It is filled with tales of women who were the primary earners in a marriage, and who watched their husbands gain primary physical custody of their children when the marriage ended. There are now 2.2 million divorced women in the United States who do not have primary physical custody of their children, and an estimated 50 percent of fathers who seek such custody in a disputed divorce are granted it.
As the writer Sally Abrahms describes it:
Not long ago, men usually paid the child support and doled out the alimony. Moms (working or not) almost always got the kids in messy divorce wars. Years of changing diapers, wiping noses and kissing boo-boos gave them the edge. But now the tide is turning.
The “tender-years doctrine,” a court presumption that mothers are the more suitable parents for children under 7, was abolished in most states in 1994. And, in large part because of the recession, women are poised to outnumber men in the work force for the first time in American history. Job layoffs affecting more men than women have yielded a burgeoning crop of Mr. Moms.

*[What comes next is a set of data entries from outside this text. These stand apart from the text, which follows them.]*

(* ===== verification/Text.v ===== *)
(** Byte strings: the parts of Rust's [core::str], [slice] and [Vec] the text
    handling components use, with the bounds checks that panic. Text is a list of
    bytes; byte positions are [nat]. *)

From stdpp Require Import prelude list numbers strings.
From S2P Require Import Prelude.

Local Open Scope Z_scope.

Definition txt (s : string) : list Z := (λ a, Z.of_nat (Ascii.nat_of_ascii a)) <$> String.list_ascii_of_string s.

(** ** Character classes *)

Definition is_digit (b : Z) : bool := (0x30 <=? b) && (b <=? 0x39).
Definition is_lower (b : Z) : bool := (0x61 <=? b) && (b <=? 0x7A).
Definition is_upper (b : Z) : bool := (0x41 <=? b) && (b <=? 0x5A).
Definition is_alpha (b : Z) : bool := is_lower b || is_upper b.
Definition is_alnum (b : Z) : bool := is_alpha b || is_digit b.
Definition to_lower (b : Z) : Z := if is_upper b then b + 32 else b.

Definition beq (a b : list Z) : bool := bool_decide (a = b).
Definition starts_with (p s : list Z) : bool := beq (take (length p) s) p.
Definition ends_with (p s : list Z) : bool :=
  (length p <=? length s)%nat && beq (drop (length s - length p) s) p.

(** [trim_start_matches(c)] *)
Fixpoint trim_start (c : Z) (s : list Z) : list Z :=
  match s with b :: s' => if b =? c then trim_start c s' else s | [] => [] end.

(** ** Splitting and joining *)

(** [slice::split]: always at least one piece. *)
Fixpoint split_on (c : Z) (s : list Z) : list (list Z) :=
  match s with
  | [] => [[]]
  | b :: s =>
    if b =? c then [] :: split_on c s
    else match split_on c s with l :: ls => (b :: l) :: ls | [] => [[b]] end
  end.

Fixpoint join_with (c : Z) (ls : list (list Z)) : list Z :=
  match ls with
  | [] => []
  | [l] => l
  | l :: ls => l ++ c :: join_with c ls
  end.

Lemma split_on_nonempty c s : split_on c s ≠ [].
Proof. destruct s as [|b s]; simpl; [done|]. case_match; [done|]. by case_match. Qed.

Lemma join_split c s : join_with c (split_on c s) = s.
Proof.
  induction s as [|b s IH]; [done|]. simpl. pose proof (split_on_nonempty c s).
  destruct (split_on c s) as [|l ls]; [done|]. destruct (Z.eqb_spec b c) as [->|].
  - simpl. by rewrite <- IH.
  - destruct ls; simpl in *; by rewrite <- IH.
Qed.

Lemma split_on_none c l : c ∉ l → split_on c l = [l].
Proof.
  induction l as [|b l IH]; [done|]. intros [Hb Hl]%not_elem_of_cons. simpl.
  destruct (Z.eqb_spec b c); [congruence|]. by rewrite IH.
Qed.

Lemma split_on_app c l s : c ∉ l → split_on c (l ++ c :: s) = l :: split_on c s.
Proof.
  induction l as [|b l IH]; simpl.
  - intros _. by rewrite Z.eqb_refl.
  - intros [Hb Hl]%not_elem_of_cons. destruct (Z.eqb_spec b c); [congruence|]. by rewrite IH.
Qed.

Lemma split_join c ls : ls ≠ [] → Forall (λ l, c ∉ l) ls → split_on c (join_with c ls) = ls.
Proof.
  intros Hne H. induction H as [|l ls Hl Hls IH]; [done|]. destruct ls as [|l' ls]; [by apply split_on_none|].
  change (join_with c (l :: l' :: ls)) with (l ++ c :: join_with c (l' :: ls)). rewrite split_on_app by done. by rewrite IH.
Qed.

Lemma split_on_notin c s : Forall (λ l, c ∉ l) (split_on c s).
Proof.
  induction s as [|b s IH]; simpl; [by constructor; [apply not_elem_of_nil|]|].
  destruct (Z.eqb_spec b c); [constructor; [apply not_elem_of_nil|done]|].
  destruct (split_on c s) as [|l ls].
  - constructor; [|done]. apply not_elem_of_cons. split; [done|apply not_elem_of_nil].
  - apply Forall_cons_iff in IH as [Hl Hls]. constructor; [|done]. by apply not_elem_of_cons.
Qed.

(** ** Decimal *)

Fixpoint dec_fuel (fuel : nat) (n : Z) (acc : list Z) : list Z :=
  match fuel with
  | O => acc
  | S fuel =>
    let acc := (0x30 + n mod 10) :: acc in
    if n / 10 =? 0 then acc else dec_fuel fuel (n / 10) acc
  end.

(** [{}] of a [u64]: at most 20 digits. *)
Definition show_dec (n : Z) : list Z := dec_fuel 20 n [].

(** ** [Vec] *)

Definition v_get {A} (l : list A) (i : nat) : outcome A := unwrap "index out of bounds" (l !! i).

Definition v_insert {A} (i : nat) (x : A) (l : list A) : outcome (list A) :=
  if (i <=? length l)%nat then Ok (take i l ++ x :: drop i l) else Panic "insertion index should be <= len".

Definition v_remove {A} (i : nat) (l : list A) : outcome (A * list A) :=
  match l !! i with Some x => Ok (x, delete i l) | None => Panic "removal index should be < len" end.

(** [split_off(at)]: what stays and what is returned. *)
Definition v_split_off {A} (i : nat) (l : list A) : outcome (list A * list A) :=
  if (i <=? length l)%nat then Ok (take i l, drop i l) else Panic "split_off: at should be <= len".

Definition v_drain {A} (a b : nat) (l : list A) : outcome (list A) :=
  if (a <=? b)%nat && (b <=? length l)%nat then Ok (take a l ++ drop b l) else Panic "drain: range out of bounds".

Definition v_slice {A} (a b : nat) (l : list A) : outcome (list A) :=
  if (a <=? b)%nat && (b <=? length l)%nat then Ok (take (b - a) (drop a l)) else Panic "slice index out of range".

Definition v_set {A} (i : nat) (x : A) (l : list A) : outcome (list A) :=
  if (i <? length l)%nat then Ok (<[i := x]> l) else Panic "index out of bounds".

Lemma v_get_ok {A} (l : list A) i x : l !! i = Some x → v_get l i = Ok x.
Proof. unfold v_get. by intros ->. Qed.

Lemma v_insert_ok {A} i (x : A) l : (i ≤ length l)%nat → v_insert i x l = Ok (take i l ++ x :: drop i l).
Proof. intros H. unfold v_insert. by rewrite (proj2 (Nat.leb_le _ _) H). Qed.

Lemma v_split_ok {A} i (l : list A) : (i ≤ length l)%nat → v_split_off i l = Ok (take i l, drop i l).
Proof. intros H. unfold v_split_off. by rewrite (proj2 (Nat.leb_le _ _) H). Qed.

Lemma v_drain_ok {A} a b (l : list A) : (a ≤ b)%nat → (b ≤ length l)%nat → v_drain a b l = Ok (take a l ++ drop b l).
Proof. intros H1 H2. unfold v_drain. by rewrite (proj2 (Nat.leb_le _ _) H1), (proj2 (Nat.leb_le _ _) H2). Qed.

Lemma v_slice_ok {A} a b (l : list A) : (a ≤ b)%nat → (b ≤ length l)%nat → v_slice a b l = Ok (take (b - a) (drop a l)).
Proof. intros H1 H2. unfold v_slice. by rewrite (proj2 (Nat.leb_le _ _) H1), (proj2 (Nat.leb_le _ _) H2). Qed.

Lemma v_set_ok {A} i (x : A) l : (i < length l)%nat → v_set i x l = Ok (<[i := x]> l).
Proof. intros H. unfold v_set. by rewrite (proj2 (Nat.ltb_lt _ _) H). Qed.

Lemma v_remove_ok {A} i (x : A) l : l !! i = Some x → v_remove i l = Ok (x, delete i l).
Proof. unfold v_remove. by intros ->. Qed.

#[export] Hint Rewrite @v_insert_ok @v_split_ok @v_drain_ok @v_slice_ok @v_set_ok using lia : vec.

(** ** UTF-8 ([core::str::from_utf8]) *)

Definition in_range (lo hi b : Z) : bool := (lo <=? b) && (b <=? hi).
Definition is_cont (b : Z) : bool := in_range 0x80 0xBF b.

(** Width of the sequence at the head of [s], if it is well formed. *)
Definition utf8_width (s : list Z) : option nat :=
  match s with
  | b0 :: r =>
    if b0 <? 0x80 then Some 1%nat
    else match r with
    | b1 :: r =>
      if in_range 0xC2 0xDF b0 && is_cont b1 then Some 2%nat
      else match r with
      | b2 :: r =>
        if (((b0 =? 0xE0) && in_range 0xA0 0xBF b1) || (in_range 0xE1 0xEC b0 && is_cont b1)
            || ((b0 =? 0xED) && in_range 0x80 0x9F b1) || (in_range 0xEE 0xEF b0 && is_cont b1)) && is_cont b2
        then Some 3%nat
        else match r with
        | b3 :: _ =>
          if (((b0 =? 0xF0) && in_range 0x90 0xBF b1) || (in_range 0xF1 0xF3 b0 && is_cont b1)
              || ((b0 =? 0xF4) && in_range 0x80 0x8F b1)) && is_cont b2 && is_cont b3
          then Some 4%nat else None
        | [] => None
        end
      | [] => None
      end
    | [] => None
    end
  | [] => None
  end.

Fixpoint utf8_valid_fuel (fuel : nat) (s : list Z) : bool :=
  match fuel, s with
  | _, [] => true
  | O, _ => false
  | S fuel, s => match utf8_width s with Some n => utf8_valid_fuel fuel (drop n s) | None => false end
  end.
Definition utf8_valid (s : list Z) : bool := utf8_valid_fuel (length s) s.

(** [from_utf8(s).unwrap_or(dflt)] *)
Definition utf8_or (dflt s : list Z) : list Z := if utf8_valid s then s else dflt.

(** How many bytes of an ill-formed head [s] one U+FFFD replaces: the longest prefix
    that could still have begun a sequence, at least one byte. *)
Definition utf8_bad (s : list Z) : nat :=
  match s with
  | b0 :: b1 :: r =>
    if ((b0 =? 0xE0) && in_range 0xA0 0xBF b1) || (in_range 0xE1 0xEC b0 && is_cont b1)
       || ((b0 =? 0xED) && in_range 0x80 0x9F b1) || (in_range 0xEE 0xEF b0 && is_cont b1) then 2%nat
    else if ((b0 =? 0xF0) && in_range 0x90 0xBF b1) || (in_range 0xF1 0xF3 b0 && is_cont b1)
       || ((b0 =? 0xF4) && in_range 0x80 0x8F b1)
    then (match r with b2 :: _ => if is_cont b2 then 3%nat else 2%nat | [] => 2%nat end) else 1%nat
  | _ => 1%nat
  end.

(** [String::from_utf8_lossy] *)
Fixpoint utf8_lossy_fuel (fuel : nat) (s : list Z) : list Z :=
  match fuel, s with
  | _, [] => []
  | O, _ => []
  | S fuel, s =>
    match utf8_width s with
    | Some n => take n s ++ utf8_lossy_fuel fuel (drop n s)
    | None => [0xEF; 0xBF; 0xBD] ++ utf8_lossy_fuel fuel (drop (utf8_bad s) s)
    end
  end.
Definition utf8_lossy (s : list Z) : list Z := utf8_lossy_fuel (length s) s.

(** [str::parse::<u8>]: an optional plus sign and decimal digits, at most 255. *)
Fixpoint digits_val (s : list Z) (acc : Z) : option Z :=
  match s with
  | [] => Some acc
  | b :: s =>
    if is_digit b then
      let acc := acc * 10 + (b - 0x30) in if 255 <? acc then None else digits_val s acc
    else None
  end.
Definition parse_u8 (s : list Z) : option Z :=
  match s with
  | [] => None
  | b :: s' => if b =? 0x2B then (match s' with [] => None | _ => digits_val s' 0 end) else digits_val s 0
  end.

“Men are now able to argue that they spend more time with the kids than their working wives do,” says the veteran New York City divorce attorney Raoul Felder. “This is one of the dark sides of women’s accomplishments in the workplace — they’re getting a raw deal in custody cases, while men are being viewed more favorably.”
Or is it a raw deal? Is it not, in effect, the same presumption — the parent who works harder, parents less — that men have faced for years? You could make that argument, Abrahms says. You could also argue that working women are held to a higher parenting standard than working men, paying a price for not conforming to the cultural expectation that mothers be more hands-on than fathers.
Either way, the percentage of fathers with primary custody will likely increase, one more example of shifting social views about parenting. And there will be more stories like the one Abrahms tells of Julie Michaud, who ran her own business, which supported her family, while her unemployed husband cared for the couple’s 7-year-old son and 5-year-old daughter. As Abrahms writes:
Julie sat helpless as Mark’s lawyer argued that he was the one who arranged the playdates, took the kids to the pediatrician and volunteered at their schools. Affidavits from teachers and neighbors attested to his hands-on involvement in their daily lives. Meanwhile, Julie’s long hours at work meant that people in the community didn’t witness just how much parenting she did out of view. No one saw the lunches she packed every morning, the all-nighters she pulled when the kids were sick. “If I could have done things differently,” Julie says today, “I would have made myself supervisible.”
If a mother works more, and a father less, is that a logical reason for the children to live with him? Have you felt the swing of this pendulum in your own life?